Persicula is a taxonomic genus of minute to small predatory sea snails, marine gastropod mollusks. It includes several species which are micromollusks.

This genus is placed in the family Cystiscidae. It was previously in the family Marginellidae the margin snails. Both families are within the order Neogastropoda.

(Note: Gastropod taxonomy has been in flux for more than half a century, and this is especially true currently, because of new research in molecular phylogeny. Because of all the ongoing changes, different reliable sources can yield very different classifications.)

== Habitat ==
Species in this genus live from the intertidal zone to 370 meters in depth.

== Shell description ==
In this genus the shell is minute to small. It can be uniformly colored or white, and the color can be patterned. The shell is moderately thick to thick. The spire is usually immersed. The lip of the aperture is thickened, and weakly to strongly lirate.

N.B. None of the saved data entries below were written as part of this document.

(** The second half of [dos_task_create], when both blocks are there. *)
Lemma create_core k A bs raw name entry param t stack size prio tick s1 s2 :
  kinv k A -> mem_inv k bs -> 0 <= prio < 32 -> finished raw = true ->
  Z.of_nat (base.size (items (k_store k))) + 2 < 2 ^ 32 ->
  unowned k t -> unowned k stack -> t <> stack ->
  (t, s1) ∈ used_blocks (k_heap k) bs -> (stack, s2) ∈ used_blocks (k_heap k) bs -> SIZEOF_TASK <= s1 -> size <= s2 ->
  let c := _dos_task_init (new_task raw name entry param stack size prio (if tick =? 0 then 1 else tick)) in
  let c' := created_task raw name entry param stack size prio tick in
  let k1 := put_task t c (set_k_store (new_items t prio (k_store k)) k) in
  exists k', _dos_insert_task_priority_list t k1 = Done (tt, k') /\
    kinv k' (readied_lists (item_val (k_store k1)) t prio A) /\ mem_inv k' bs /\
    k_tcbs k' = <[t := c']> (k_tcbs k) /\ item_val (k_store k') (PendItem t) = prio /\
    k_heap k' = k_heap k /\ same_others k k'.
Proof.
  intros HI HM Hp Hraw Hsz Hut Hus Hne Hbt Hbs Hs1 Hs2 c c' k1.
  assert (Hpr : priority c = prio) by done. assert (Hf : finished c = true) by exact Hraw.
  assert (HI1 : kinv k1 A).
  { apply (tinv_new_task k A _ t c prio); try done; [by apply unowned_vacant | unfold DOS_UINT32_MAX; lia]. }
  destruct (make_ready_spec k1 A _ t c HI1) as (s' & Hrun & HI' & Hsd & Hloc); [apply lookup_insert_eq | done | |].
  { unfold k1, new_items, loc. simpl. by rewrite !fld_put, decide_False, decide_True. }
  eexists. split; [exact Hrun|]. split; [exact HI'|]. split; [|split; [by simpl; rewrite insert_insert_eq | split; [|done]]].
  2:{ simpl. rewrite (item_val_same _ _ _ Hsd). unfold k1, new_items, item_val. simpl. by rewrite !fld_put, decide_True. }
  set (k' := set_k_store s' _) in *. assert (Hoth : same_others k k') by done.
  assert (HT : k_tcbs k' !! t = Some c') by (simpl; apply lookup_insert_eq).
  assert (Hu : used_task k' t = Some c').
  { assert (Hr : ready c' = true).
    { destruct (status_flags_set DOS_TASK_STATUS_READY c) as [H _]. by rewrite orb_true_r in H. }
    unfold used_task. rewrite HT. simpl. unfold in_use, finished. by rewrite Hr. }
  apply (mem_inv_grow k bs k' bs [(OTask, t, (t, SIZEOF_TASK)); (OStack, t, (stack, size))]);
    [done | apply HM | done | | |].
  - intros o i b Hb. destruct (block_of_task t k k' Hoth) with (2 := Hb) as [H|[-> Ho]]; [|by left|].
    + intros t' Hn. unfold block_of, used_task, in_use. simpl. rewrite !lookup_insert_ne, Hloc, decide_False by congruence.
      unfold k1, loc. simpl. rewrite new_items_fld by (by left). done.
    + right. destruct Ho as [-> | ->]; simpl in Hb; rewrite Hu in Hb; injection Hb as <-; [left | right; left].
  - intros o i a n [[= -> -> -> ->]|[= -> -> -> ->]%list_elem_of_singleton]%elem_of_cons; eauto.
  - intros o1 i1 o2 i2 a n1 n2 [[= -> -> -> ->]|[= -> -> -> ->]%list_elem_of_singleton]%elem_of_cons
      [[= -> -> ->]|[= -> -> ->]%list_elem_of_singleton]%elem_of_cons; done.
Qed.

An external varix can be present or absent. There is a distinct siphonal notch present and a posterior notch is also present. The columella is multiplicate, with 4 to 13 plications plus parietal lirae.

==Description of soft parts==
The animal has long tentacles, and the siphon is also usually long. The mantle appears not to extend completely over the external shell surface.

== Species ==
The separation between the genera Persicula and Gibberula is not well-defined. It is based on morphological differences with the larger species (showing a complex color pattern) belonging to Persicula, while the smaller species (showing a banded or uniform color pattern) belong to Gibberula. Many species with characteristics that fall between the two extremes, are ambiguous. Up to now (2010) there is no phylogenetic analysis to substantiate this rather arbitrary classification.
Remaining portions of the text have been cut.